Note, that iPython automatically displays the last output in the cell,
so it is enough to write len(tweets_list)
instead of print(len(tweets_list))
len(twitter_data)
Let's see what a tweet looks like
# Each tweet is represented by a dictionary with a following fields:
twitter_data[0].keys()
# Text of the first tweet
twitter_data[0]['text']
# We can extract the text from the tweets
tweets_text = [tweet['text'] for tweet in twitter_data]
# To see if it works, print out the first 10 tweets
tweets_text[:10]
Let's also take a look at the number of characters in a tweets. This dataset is from before Twitter changed their character limit, so you would expect there to be mostly < 140 character tweets.
tweet_lengths = [len(text) for text in tweets_text]
# Let's print legth of the first 10 tweets
tweet_lengths[:10]
We can have better understanding of our data if we plot a histogram instead of looking at the list of numbers
import pandas as pd
# Get notebook to show graphs
%pylab inline
# Use new pretty style of plots
matplotlib.style.use('ggplot')
# Because data scientists hate charts with no labels, let's add them :D
plt.ylabel('frequency')
plt.xlabel('number of characters in tweet')
# We can transform our list of tweet lengths from list to pandas Series
# it will let us to use hist() method to create histogram
pd.Series(tweet_lengths).hist(bins=20)
# What's the average number of characters?
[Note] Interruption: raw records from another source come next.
(* ===== verification/Schedule.v ===== *)
(** * The schedule node ([engine/nodes/schedule])

    Time triggers.  The cron parser and its [Next] are outside; the waits of the loops are turns with
    the clock that each one reads. *)

From S2P Require Import Prelude GoStd Datagram Execution Value.
Import gostd datagram execution value.
Local Open Scope Z_scope.

Module schedule.

Record Config := MkConfig { Mode : string; Cron : string; IntervalMs : Z; Payload_ : any }.
Section node.
(** [cronParser.Parse] gives a schedule, here its [Next]; [rfc3339] is the text of an instant in UTC. *)
Context (parse : string -> option (Z -> Z)) (rfc3339 : Z -> string).
Record node := MkNode { cfg : Config; next : Z -> Z }.
Definition New (c : Config) : res string node :=
  if decide (Mode c = "cron") then
    if decide (Cron c = "") then Err "schedule: cron expression is required" else
    match parse (Cron c) with Some f => Ok (MkNode c f) | None => Err "schedule: invalid cron expression" end
  else if decide (Mode c = "interval") then
    if IntervalMs c <=? 0 then Err "schedule: intervalMs must be positive" else Ok (MkNode c (fun t => t))
  else Err "schedule: unknown mode".
Definition trigger (n : node) (id : string) (now firedAt : Z) : dgram :=
  datagram.New id now (MkSource "" "schedule" "" "" "schedule")
    (MkPayload (match Payload_ (cfg n) with ANil => AMap [("firedAt", AStr (rfc3339 firedAt))] | v => v end) None).

(** One turn: the clock at its start, whether the context ends the wait, the clock when the wait is
    over with the id of the datagram, and the outcome of the emission. *)
Record turn := MkTurn { t_now : Z; t_done : bool; t_fired : Z; t_id : string; t_emit : option string }.
(** How a loop ends: it goes on, it returns nil or an error, or it panics. *)
Inductive ending := Waiting | Stopped | Failed (e : string) | Panicked.
(** The instants that were fired, with the datagrams. *)
Fixpoint runCron (n : node) (turns : list turn) : list (Z * dgram) * ending :=
  match turns with
  | [] => ([], Waiting)
  | t :: ts =>
      let at_ := next n (t_now t) in
      if t_done t then ([], Stopped) else
      let d := trigger n (t_id t) (t_fired t) at_ in
      match t_emit t with
      | Some e => ([(at_, d)], Failed e)
      | None => let '(l, e) := runCron n ts in ((at_, d) :: l, e)
      end
  end.
(** The wait of a turn. *)
Definition wait (n : node) (now : Z) : Z := Z.max 0 (next n now - now).
(** The ticks: [time.NewTicker] delivers their instants; those nobody waits for are dropped. *)
Fixpoint ticks (n : node) (turns : list turn) : list (Z * dgram) * ending :=
  match turns with
  | [] => ([], Waiting)
  | t :: ts =>
      if t_done t then ([], Stopped) else
      let d := trigger n (t_id t) (t_fired t) (t_now t) in
      match t_emit t with
      | Some e => ([(t_now t, d)], Failed e)
      | None => let '(l, e) := ticks n ts in ((t_now t, d) :: l, e)
      end
  end.
(** [NewTicker] panics on a period that is not positive. *)
Definition period (n : node) : Z := s64 (IntervalMs (cfg n) * 1000000).
Definition runInterval (n : node) (turns : list turn) : list (Z * dgram) * ending :=
  if period n <=? 0 then ([], Panicked) else ticks n turns.
Definition Run (n : node) (turns : list turn) : list (Z * dgram) * ending :=
  if decide (Mode (cfg n) = "interval") then runInterval n turns else runCron n turns.

(** ** Firings *)

(** The clock does not run backwards, and a wait is not over before the instant it waits for. *)
Fixpoint on_time (n : node) (start : Z) (turns : list turn) : Prop :=
  match turns with
  | [] => True
  | t :: ts => start <= t_now t /\ next n (t_now t) <= t_fired t /\ on_time n (t_fired t) ts
  end.
(** Every instant of the schedule fires at most once and in order: with a schedule that has a next
    instant after every time, and waits that are not cut short, the instants fired are increasing, and
    each is the first instant of the schedule after the clock its turn read. *)
Theorem cron_fires_in_order n start turns : (forall t, t < next n t) -> on_time n start turns ->
  let fired := map fst (runCron n turns).1 in
  (forall i x, fired !! i = Some x -> start < x) /\ forall i j x y, (i < j)%nat -> fired !! i = Some x -> fired !! j = Some y -> x < y.
Proof.
  intros Hnext. revert start. induction turns as [|t ts IH]; intros start; cbn [on_time runCron]; [done|]. intros (Hs & Hf & Ht).
  destruct (IH (t_fired t) Ht) as [H1 H2]. pose proof (Hnext (t_now t)) as Hn. destruct (t_done t); [done|].
  destruct (t_emit t); [|destruct (runCron n ts) as [l e]]; cbn in *.
  - split; [intros [|i] x; cbn; [intros [= <-]; lia|done]|]. intros [|i] [|j] x y; cbn; [lia|done|lia|done].
  - split.
    + intros [|i] x; cbn; [intros [= <-]; lia|]. intros Hx. specialize (H1 _ _ Hx). lia.
    + intros [|i] [|j] x y Hij; cbn; [lia| |lia|].
      * intros [= <-] Hy. specialize (H1 _ _ Hy). lia.
      * intros Hx Hy. eapply H2; [|done..]. lia.
Qed.
(** A cron expression with no instant at all, such as the 30th of February, parses; its [Next] is the
    zero time, which has passed, and the loop fires without a pause. *)
Lemma impossible_schedule_spins n now zero : next n now = zero -> zero <= now -> wait n now = 0.
Proof. unfold wait. lia. Qed.
(** [New] checks the number of milliseconds, not the period: a large one wraps and the node panics. *)
Lemma interval_wraps : exists n, New (MkConfig "interval" "" 9223372036855 ANil) = Ok n /\ Run n [] = ([], Panicked).
Proof. eexists. split; [reflexivity|]. vm_compute. reflexivity. Qed.
(** Periods of up to 106751 days do not. *)
Lemma interval_runs c n turns : New c = Ok n -> Mode c = "interval" -> IntervalMs c <= 9223372036854 -> Run n turns = ticks n turns.
Proof.
  unfold New. intros H E Hle. rewrite E in H. cbn in H. destruct (Z.leb_spec (IntervalMs c) 0); [done|]. injection H as <-.
  unfold Run, runInterval, period. cbn. rewrite decide_True by done. rewrite swrap_id by (unfold in_s; lia). by destruct (Z.leb_spec (IntervalMs c * 1000000) 0); [lia|].
Qed.
End node.
End schedule.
What's the maximum or minimum?
# We will again use pandas Series instead of the python builtin type (list)
# It will allow us to use the describe method
tweet_lengths_series = pd.Series(tweet_lengths)
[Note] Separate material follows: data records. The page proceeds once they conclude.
(** ** Sinks *)

(** TCP and WebSocket sinks: [a_addr] is the address or the path of a server, [a_host] the target of a
    client (a URL for a WebSocket). *)
Record OutConfig := MkOutConfig { a_Mode : string; a_addr : string; a_host : string; a_port : Z }.
Definition check_endpoint (hasPort : bool) (c : OutConfig) : res string unit :=
  if decide (a_Mode c = "server") then guard_err (bool_decide (a_addr c <> "")) "addr is required for mode server"
  else if decide (a_Mode c = "client") then
    guard_err (bool_decide (a_host c <> "") && (negb hasPort || negb (a_port c =? 0))) "a target is required for mode client"
  else Err "mode must be server or client".
(** A [sync.Once] around the dial: its first outcome, a connection or an error, is kept. *)
Definition once {A} (kept : option (A + string)) (dial : A + string) : A + string := default dial kept.
(** The state of a sink: the outcome of its dial, and the bytes on its connection. *)
Record sink := MkSink { dialled : option (unit + string); stream : list bytes }.
Definition newSink : sink := MkSink None [].
(** Writing to the client connection. *)
Definition client_write (n : sink) (dial : unit + string) (ok : bool) (data : bytes) : sink * res string unit :=
  match once (dialled n) dial with
  | inr e => (MkSink (Some (inr e)) (stream n), Err e)
  | inl _ => if ok then (MkSink (Some (inl tt)) (stream n ++ [data]), Ok tt) else (MkSink (Some (inl tt)) (stream n), Err "writing")
  end.
Definition passed (inp : dgram) (r : res string unit) : nodeResult := match r with Ok _ => Ok [MkPortDatagram "out" inp] | Err e => Err e | Panic => Panic end.
(** [tcp-out] *)
Definition tcpOut (c : OutConfig) (hubs : gmap string hub) (n : sink) (dial : unit + string) (ok : bool) (oks : nat -> bool) (inp : dgram)
  : gmap string hub * sink * nodeResult :=
  match payloadBytes (Value (payload inp)) with
  | Err e => (hubs, n, Err e)
  | Panic => (hubs, n, Panic)
  | Ok data =>
      if decide (a_Mode c = "server") then
        (<[a_addr c := (Broadcast (HubFor hubs (a_addr c)) oks data).1]> hubs, n, Ok [MkPortDatagram "out" inp])
      else let '(n, r) := client_write n dial ok data in (hubs, n, passed inp r)
  end.
(** [websocket-out]: the payload as a text message. *)
Definition websocketOut (c : OutConfig) (hubs : gmap string hub) (n : sink) (dial : unit + string) (ok : bool) (oks : nat -> bool) (inp : dgram)
  : gmap string hub * sink * nodeResult :=
  match Marshal (Value (payload inp)) with
  | None => (hubs, n, Err "websocket-out: encoding payload")
  | Some data =>
      if decide (a_Mode c = "server") then
        (<[a_addr c := (Broadcast (HubFor hubs (a_addr c)) oks data).1]> hubs, n, Ok [MkPortDatagram "out" inp])
      else let '(n, r) := client_write n dial ok data in (hubs, n, passed inp r)
  end.
(** The constructors of the sinks. *)
Definition newTCPOut (c : OutConfig) : res string OutConfig := _ ← check_endpoint true c; Ok c.
Definition newWebsocketOut (c : OutConfig) : res string OutConfig := _ ← check_endpoint false c; Ok c.
Definition newUDPOut (host : string) (port : Z) : res string (string * Z) :=
  _ ← guard_err (bool_decide (host <> "") && negb (port =? 0)) "udp-out: host and port are required"; Ok (host, port).
(** [udp-out] and [serial-out]: the connection first. *)
Definition packetOut (n : sink) (dial : unit + string) (ok : bool) (inp : dgram) : sink * nodeResult :=
  match once (dialled n) dial with
  | inr e => (MkSink (Some (inr e)) (stream n), Err e)
  | inl _ =>
      match payloadBytes (Value (payload inp)) with
      | Err e => (MkSink (Some (inl tt)) (stream n), Err e)
      | Panic => (MkSink (Some (inl tt)) (stream n), Panic)
      | Ok data => let '(n, r) := client_write n dial ok data in (n, passed inp r)
      end
  end.
Definition udpOut : sink -> unit + string -> bool -> dgram -> sink * nodeResult := packetOut.
Definition serialOut : sink -> unit + string -> bool -> dgram -> sink * nodeResult := packetOut.
End sinks.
tweet_lengths_series.describe()
We are going to use a technique called word vectors to find out which words are most commonly used together with which other words. On the way to doing that, we will also see some very cool visualizations for word counts.
from collections import defaultdict
word_count = defaultdict(int)
for tweet in tweets_text:
for word in tweet.split():
word_count[word] += 1
# Count the words used in our tweets
print('{} unique words'.format(len(word_count)))
# Here is a python standard library feature that is quite cool!
from collections import Counter
words = Counter(word_count)
print(words.most_common(10))
If you were asked to find the best chart to visualize word counts, how would you do it? Here's a cool little non-standard library that you should be able to install with a single command. Python is amazing!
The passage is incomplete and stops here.